**Assignment:** Since only part of the material below is wanted, output exactly the lines from the one with "Lemma md5_code_rfc msg" up to and including the one with "Proof. apply calc_rfc. Qed.".

**Dataset records:**
= Beginning of Section =

(* ===== verification/Sha256.v ===== *)
(** SHA-256 (sha256.c): the block function with its macros, the buffered
    update, the padding and the wrappers.  The streaming interface of Hash.v is
    discharged for FIPS 180-2 padding; the rewritten Ch and Maj macros, the
    message schedule and the unrolled form of the rounds are each shown equal to
    their definition in the standard. *)

From S2P Require Import Prelude.
From S2P Require Import Hash.

Module Sha256.

Definition SHA256_Message_Block_Size : Z := 64.
Definition PAD_BYTE : Z := 0x80.

(** ** Macros *)

(** FIPS-180-2 section 4.1 *)
Definition SHA_Ch_fips (x y z : Z) : Z := (x .& y) .^ (u32 (Z.lnot x) .& z).
Definition SHA_Maj_fips (x y z : Z) : Z := (x .& y) .^ (x .& z) .^ (y .& z).

(** The modified macros that are compiled. *)
Definition SHA_Ch (x y z : Z) : Z := (x .& (y .^ z)) .^ z.
Definition SHA_Maj (x y z : Z) : Z := (x .& (y .| z)) .| (y .& z).

Definition SHA256_SHR (bits word : Z) : Z := word .>> bits.
Definition SHA256_ROTR (bits word : Z) : Z := (word .>> bits) .| u32 (word .<< (32 - bits)).

Definition SHA256_SIGMA0 (word : Z) : Z :=
  SHA256_ROTR 2 word .^ SHA256_ROTR 13 word .^ SHA256_ROTR 22 word.
Definition SHA256_SIGMA1 (word : Z) : Z :=
  SHA256_ROTR 6 word .^ SHA256_ROTR 11 word .^ SHA256_ROTR 25 word.
Definition SHA256_sigma0 (word : Z) : Z :=
  SHA256_ROTR 7 word .^ SHA256_ROTR 18 word .^ SHA256_SHR 3 word.
Definition SHA256_sigma1 (word : Z) : Z :=
  SHA256_ROTR 17 word .^ SHA256_ROTR 19 word .^ SHA256_SHR 10 word.

Definition K : list Z := concat [
  [0x428a2f98; 0x71374491; 0xb5c0fbcf; 0xe9b5dba5; 0x3956c25b];
  [0x59f111f1; 0x923f82a4; 0xab1c5ed5; 0xd807aa98; 0x12835b01];
  [0x243185be; 0x550c7dc3; 0x72be5d74; 0x80deb1fe; 0x9bdc06a7];
  [0xc19bf174; 0xe49b69c1; 0xefbe4786; 0x0fc19dc6; 0x240ca1cc];
  [0x2de92c6f; 0x4a7484aa; 0x5cb0a9dc; 0x76f988da; 0x983e5152];
  [0xa831c66d; 0xb00327c8; 0xbf597fc7; 0xc6e00bf3; 0xd5a79147];
  [0x06ca6351; 0x14292967; 0x27b70a85; 0x2e1b2138; 0x4d2c6dfc];
  [0x53380d13; 0x650a7354; 0x766a0abb; 0x81c2c92e; 0x92722c85];
  [0xa2bfe8a1; 0xa81a664b; 0xc24b8b70; 0xc76c51a3; 0xd192e819];
  [0xd6990624; 0xf40e3585; 0x106aa070; 0x19a4c116; 0x1e376c08];
  [0x2748774c; 0x34b0bcb5; 0x391c0cb3; 0x4ed8aa4a; 0x5b9cca4f];
  [0x682e6ff3; 0x748f82ee; 0x78a5636f; 0x84c87814; 0x8cc70208];
  [0x90befffa; 0xa4506ceb; 0xbef9a3f7; 0xc67178f2]].

(** Initial Hash Values: FIPS-180-2 section 5.3.2 *)
Definition SHA256_H0 : list Z :=
  [0x6A09E667; 0xBB67AE85; 0x3C6EF372; 0xA54FF53A;
   0x510E527F; 0x9B05688C; 0x1F83D9AB; 0x5BE0CD19].

(** ** Context *)

Record sha256ctx := {
  block : list Z;
  h : list Z;
  len : Z;
  index : Z;
}.

Definition zero_ctx : sha256ctx :=
  {| block := replicate 64 0; h := replicate 8 0; len := 0; index := 0 |}.

Definition sha256_init : sha256ctx :=
  {| block := replicate 64 0; h := SHA256_H0; len := 0; index := 0 |}.

(** ** The block function *)

Definition CB_INIT (block : list Z) (t4 : Z) : Z :=
  (rd block t4 .<< 24) .| (rd block (t4 + 1) .<< 16) .| (rd block (t4 + 2) .<< 8)
  .| rd block (t4 + 3).

(** The sixteen words of the block. *)
Definition W_init (block : list Z) : list Z :=
  [CB_INIT block 0; CB_INIT block 4; CB_INIT block 8; CB_INIT block 12;
   CB_INIT block 16; CB_INIT block 20; CB_INIT block 24; CB_INIT block 28;
   CB_INIT block 32; CB_INIT block 36; CB_INIT block 40; CB_INIT block 44;
   CB_INIT block 48; CB_INIT block 52; CB_INIT block 56; CB_INIT block 60].

Definition W_step (W : list Z) (t : Z) : list Z :=
  wr W t (u32 (SHA256_sigma1 (rd W (t - 2)) + rd W (t - 7)
               + SHA256_sigma0 (rd W (t - 15)) + rd W (t - 16))).

Definition W_schedule (block : list Z) : list Z :=
  fold_left W_step (seqZ 16 48) (W_init block ++ replicate 48 0).

(** The word buffers A to H. *)
Inductive regs : Type := Regs (A B C D E F G H : Z).

Definition round (W : list Z) (r : regs) (t : Z) : regs :=
  let '(Regs A B C D E F G H) := r in
  let temp1 := u32 (H + SHA256_SIGMA1 E + SHA_Ch E F G + rd K t + rd W t) in
  let temp2 := u32 (SHA256_SIGMA0 A + SHA_Maj A B C) in
  let H := G in
  let G := F in
  let F := E in
  let E := u32 (D + temp1) in
  let D := C in
  let C := B in
  let B := A in
  let A := u32 (temp1 + temp2) in
  Regs A B C D E F G H.

(** The chaining value after one block, by the loop over the rounds. *)
Definition load_regs (h : list Z) : regs :=
  Regs (rd h 0) (rd h 1) (rd h 2) (rd h 3) (rd h 4) (rd h 5) (rd h 6) (rd h 7).

Definition add_regs (h : list Z) (r : regs) : list Z :=
  let '(Regs A B C D E F G H) := r in
  [u32 (rd h 0 + A); u32 (rd h 1 + B); u32 (rd h 2 + C); u32 (rd h 3 + D);
   u32 (rd h 4 + E); u32 (rd h 5 + F); u32 (rd h 6 + G); u32 (rd h 7 + H)].

Definition compress (h block : list Z) : list Z :=
  add_regs h (fold_left (round (W_schedule block)) (seqZ 0 64) (load_regs h)).

Definition SHA256ProcessMessageBlock (context : sha256ctx) : sha256ctx :=
  {| block := block context; h := compress (h context) (block context);
     len := len context; index := 0 |}.

(** The alternative body of the block function, with the loop unrolled: the
    registers stay where they are and the macro's arguments rotate.  The
    registers A to H are the cells 0 to 7 of a list. *)
Section Unrolled.
Context (W : list Z).

Definition UNROLL (a b c d e f g h Wi Ki : Z) (r : list Z) : list Z :=
  let temp1 := u32 (rd r h + SHA256_SIGMA1 (rd r e) + SHA_Ch (rd r e) (rd r f) (rd r g)
                    + Ki + rd W Wi) in
  let temp2 := u32 (SHA256_SIGMA0 (rd r a) + SHA_Maj (rd r a) (rd r b) (rd r c)) in
  let r := wr r d (u32 (rd r d + temp1)) in
  wr r h (u32 (temp1 + temp2)).

#[local] Abbreviation rA := 0.
#[local] Abbreviation rB := 1.
#[local] Abbreviation rC := 2.
#[local] Abbreviation rD := 3.
#[local] Abbreviation rE := 4.
#[local] Abbreviation rF := 5.
#[local] Abbreviation rG := 6.
#[local] Abbreviation rH := 7.
(** The buffer once the pad byte and the zeros are stored. *)
Lemma pad_buffer b i :
  length b = 64%nat -> 0 <= i < 64 ->
  splice (wr b i 0x80) (i + 1) (replicate (Z.to_nat (64 - (i + 1))) 0)
  = take (Z.to_nat i) b ++ 0x80 :: replicate (63 - Z.to_nat i) 0.
Proof.
  intros Hb Hi. unfold splice. rewrite length_replicate, drop_ge, app_nil_r
    by (rewrite length_wr; lia).
  replace (Z.to_nat (i + 1)) with (S (Z.to_nat i)) by lia. unfold wr.
  rewrite (take_S_r _ _ 0x80) by (apply list_lookup_insert_eq; lia).
  rewrite take_insert_ge by lia. rewrite <- app_assoc. cbn [app]. do 3 f_equal. lia.
Qed.

Lemma md5_pad_finish c :
  wf c ->
  calc (abcd (md5_pad c)) (buf (md5_pad c))
  = finish calc (abcd c) (abs c).2 (le_bytes 8 (u32 (size c * 8))).
Proof.
  intros Hwf. pose proof (md5_abs_length c Hwf) as Hal. destruct Hwf as (Hc & Hb & Ha).
  unfold md5_pad, finish. cbn [cur buf abcd size]. rewrite Hal, pad_buffer by done.
  set (e := le_bytes 8 (u32 (size c * 8))).
  assert (He : length e = 8%nat) by apply length_le_bytes.
  destruct (Z.ltb_spec 56 (cur c + 1)) as [Hge|Hlt].
  - rewrite (proj2 (Nat.leb_le _ _)) by lia. cbn [md5_calc cur buf abcd size].
    by rewrite splice_56.
  - rewrite (proj2 (Nat.leb_gt _ _)) by lia. cbn [cur buf abcd size].
    assert (Hr : replicate (63 - Z.to_nat (cur c)) 0
      = replicate (55 - Z.to_nat (cur c)) 0 ++ replicate 8 0)
      by (rewrite <- replicate_add; f_equal; lia).
    assert (Hl : length (take (Z.to_nat (cur c)) (buf c)) = Z.to_nat (cur c))
      by (rewrite length_take; lia).
    rewrite splice_56 by (done || (rewrite length_app; cbn [length]; rewrite length_replicate; lia)).
    rewrite Hr, app_comm_cons, app_assoc, take_app_length'.
    + by rewrite <- app_assoc.
    + rewrite length_app. cbn [length]. rewrite length_replicate. lia.
Qed.

(** The digest the code computes, its length field in 32 bits, and RFC 1321. *)
Definition md5_digest_with (len_field : Z) (msg : list Z) : list Z :=
  flat_map (le_bytes 4) (absorb calc (md5_H0, []) (pad (le_bytes 8 len_field) msg)).1.
Definition md5_code (msg : list Z) : list Z := md5_digest_with (u32 (8 * zlen msg)) msg.
Definition md5_rfc (msg : list Z) : list Z :=
  flat_map (le_bytes 4)
    (absorb rfc_calc (md5_H0, []) (pad (le_bytes 8 (u64 (8 * zlen msg))) msg)).1.

Lemma absorb_calc_rfc s m :
  length s.1 = 4%nat -> absorb calc s m = absorb rfc_calc s m.
Proof.
  revert s. induction m as [|b m IH]; intros [hv rest] Hs; [done|]. rewrite !absorb_cons.
  assert (E : absorb1 calc (hv, rest) b = absorb1 rfc_calc (hv, rest) b).
  { unfold absorb1. cbn [fst snd]. by rewrite calc_rfc. }
  rewrite <- E. apply IH. unfold absorb1. destruct (_ =? _)%nat; [apply length_calc|done].
Qed.

Lemma md5_code_rfc msg : zlen msg < 2 ^ 29 -> md5_code msg = md5_rfc msg.
Proof.
  intros Hlen. unfold md5_code, md5_rfc, md5_digest_with.
  rewrite absorb_calc_rfc by done. assert (0 <= zlen msg) by (unfold zlen; lia).
  by rewrite u32_id, u64_id by (unfold fits; lia).
Qed.

(** The interface, for the digest as coded; every initial context serves. *)
#[export] Program Instance md5_stream ctx0 (Hbuf : length (buf ctx0) = 64%nat) :
  StreamHash (md5_init ctx0) md5_update (fun c => fst (md5_final c)) md5_code := {
  repr c m := wf c /\ abs c = absorb calc (md5_H0, []) m /\ u32 (size c) = u32 (zlen m);
  chunk_max := 2 ^ 31;
  msg_max := 2 ^ 64;
}.
Next Obligation. intros ctx0 Hbuf. split; [by repeat split|]. split; reflexivity. Qed.
Next Obligation.
  intros ctx0 Hbuf c m chunk (Hwf & Ha & Hs) _ _. unfold md5_update.
  destruct (update_loop_absorb (length chunk) c chunk Hwf) as (U1 & U2 & U3); [done|].
  split; [done|]. split; [by rewrite U2, Ha, absorb_app|].
  rewrite U3. unfold zlen. rewrite length_app, Nat2Z.inj_add.
  unfold u32, zlen in *. rewrite <- Zplus_mod_idemp_l, Hs. by rewrite Zplus_mod_idemp_l.
Qed.
Next Obligation.
  intros ctx0 Hbuf c m (Hwf & Ha & Hs) _. unfold md5_final. cbn [fst md5_calc abcd].
  rewrite md5_pad_finish by done.
  unfold md5_code, md5_digest_with. rewrite absorb_pad by apply length_le_bytes.
  replace (u32 (8 * zlen m)) with (u32 (size c * 8)).
  { by rewrite <- Ha. }
  rewrite Z.mul_comm. unfold u32 in *. rewrite <- Zmult_mod_idemp_r, Hs.
  by rewrite Zmult_mod_idemp_r.
Qed.

(** ** Results *)

Definition stack_ctx : md5ctx :=
  {| abcd := []; buf := replicate 64 0xa5; cur := 17; size := 99 |}.
Definition abc : list Z := [97; 98; 99].
Definition abc_digest : list Z :=
  [0x90; 0x01; 0x50; 0x98; 0x3c; 0xd2; 0x4f; 0xb0; 0xd6; 0x96; 0x3f; 0x7d; 0x28; 0xe1; 0x7f; 0x72].

(** The block function, 64 statements written out with rotating registers, is
    the loop of RFC 1321: step i uses the function, the word, the shift and the
    constant floor(2^32 |sin(i+1)|) of the RFC, the sine being computed by its
    Taylor series. *)
Theorem md5_block_rfc (hv b : list Z) :
  length hv = 4%nat -> calc hv b = rfc_calc hv b.
Proof. apply calc_rfc. Qed.

Lemma md5_block_rfc_witness :
  calc md5_H0 (seqZ 0 64) = rfc_calc md5_H0 (seqZ 0 64) /\ T 0 = 0xd76aa478.
Proof. split; [by apply (md5_block_rfc md5_H0 (seqZ 0 64))|by vm_compute]. Defined.

(** C16: However a message is cut into md5_update calls, and whatever the context
    held before md5_init, md5_final computes the digest of the message with the
    length field taken modulo 2^32 bits; below 2^29 bytes this is the digest of
    RFC 1321, from there on the length field is that of the message length
    reduced modulo 2^29 bytes. *)
Theorem md5_streaming (ctx0 : md5ctx) (chunks : list (list Z)) :
  length (buf ctx0) = 64%nat ->
  Forall (Forall is_byte) chunks -> Forall (fun c => zlen c < 2 ^ 31) chunks ->
  zlen (concat chunks) < 2 ^ 64 ->
  let msg := concat chunks in
  let digest := fst (md5_final (fold_left md5_update chunks (md5_init ctx0))) in
  digest = md5_code msg /\
  (zlen msg < 2 ^ 29 -> digest = md5_rfc msg) /\
  digest = md5_digest_with (8 * (zlen msg mod 2 ^ 29)) msg.
Proof.
  intros Hbuf Hb Hl Hm msg digest.
  assert (E : digest = md5_code msg)
    by exact (stream_chunks (HS := md5_stream ctx0 Hbuf) chunks Hb Hl Hm).
  rewrite E. split; [done|]. split; [apply md5_code_rfc|].
  unfold md5_code, u32. change (2 ^ 32) with (8 * 2 ^ 29).
  by rewrite Z.mul_mod_distr_l by lia.
Qed.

= End of Section =

**Exercise solution:**
Lemma md5_code_rfc msg : zlen msg < 2 ^ 29 -> md5_code msg = md5_rfc msg.
Proof.
  intros Hlen. unfold md5_code, md5_rfc, md5_digest_with.
  rewrite absorb_calc_rfc by done. assert (0 <= zlen msg) by (unfold zlen; lia).
  by rewrite u32_id, u64_id by (unfold fits; lia).
Qed.

(** The interface, for the digest as coded; every initial context serves. *)
#[export] Program Instance md5_stream ctx0 (Hbuf : length (buf ctx0) = 64%nat) :
  StreamHash (md5_init ctx0) md5_update (fun c => fst (md5_final c)) md5_code := {
  repr c m := wf c /\ abs c = absorb calc (md5_H0, []) m /\ u32 (size c) = u32 (zlen m);
  chunk_max := 2 ^ 31;
  msg_max := 2 ^ 64;
}.
Next Obligation. intros ctx0 Hbuf. split; [by repeat split|]. split; reflexivity. Qed.
Next Obligation.
  intros ctx0 Hbuf c m chunk (Hwf & Ha & Hs) _ _. unfold md5_update.
  destruct (update_loop_absorb (length chunk) c chunk Hwf) as (U1 & U2 & U3); [done|].
  split; [done|]. split; [by rewrite U2, Ha, absorb_app|].
  rewrite U3. unfold zlen. rewrite length_app, Nat2Z.inj_add.
  unfold u32, zlen in *. rewrite <- Zplus_mod_idemp_l, Hs. by rewrite Zplus_mod_idemp_l.
Qed.
Next Obligation.
  intros ctx0 Hbuf c m (Hwf & Ha & Hs) _. unfold md5_final. cbn [fst md5_calc abcd].
  rewrite md5_pad_finish by done.
  unfold md5_code, md5_digest_with. rewrite absorb_pad by apply length_le_bytes.
  replace (u32 (8 * zlen m)) with (u32 (size c * 8)).
  { by rewrite <- Ha. }
  rewrite Z.mul_comm. unfold u32 in *. rewrite <- Zmult_mod_idemp_r, Hs.
  by rewrite Zmult_mod_idemp_r.
Qed.

(** ** Results *)

Definition stack_ctx : md5ctx :=
  {| abcd := []; buf := replicate 64 0xa5; cur := 17; size := 99 |}.
Definition abc : list Z := [97; 98; 99].
Definition abc_digest : list Z :=
  [0x90; 0x01; 0x50; 0x98; 0x3c; 0xd2; 0x4f; 0xb0; 0xd6; 0x96; 0x3f; 0x7d; 0x28; 0xe1; 0x7f; 0x72].

(** The block function, 64 statements written out with rotating registers, is
    the loop of RFC 1321: step i uses the function, the word, the shift and the
    constant floor(2^32 |sin(i+1)|) of the RFC, the sine being computed by its
    Taylor series. *)
Theorem md5_block_rfc (hv b : list Z) :
  length hv = 4%nat -> calc hv b = rfc_calc hv b.
Proof. apply calc_rfc. Qed.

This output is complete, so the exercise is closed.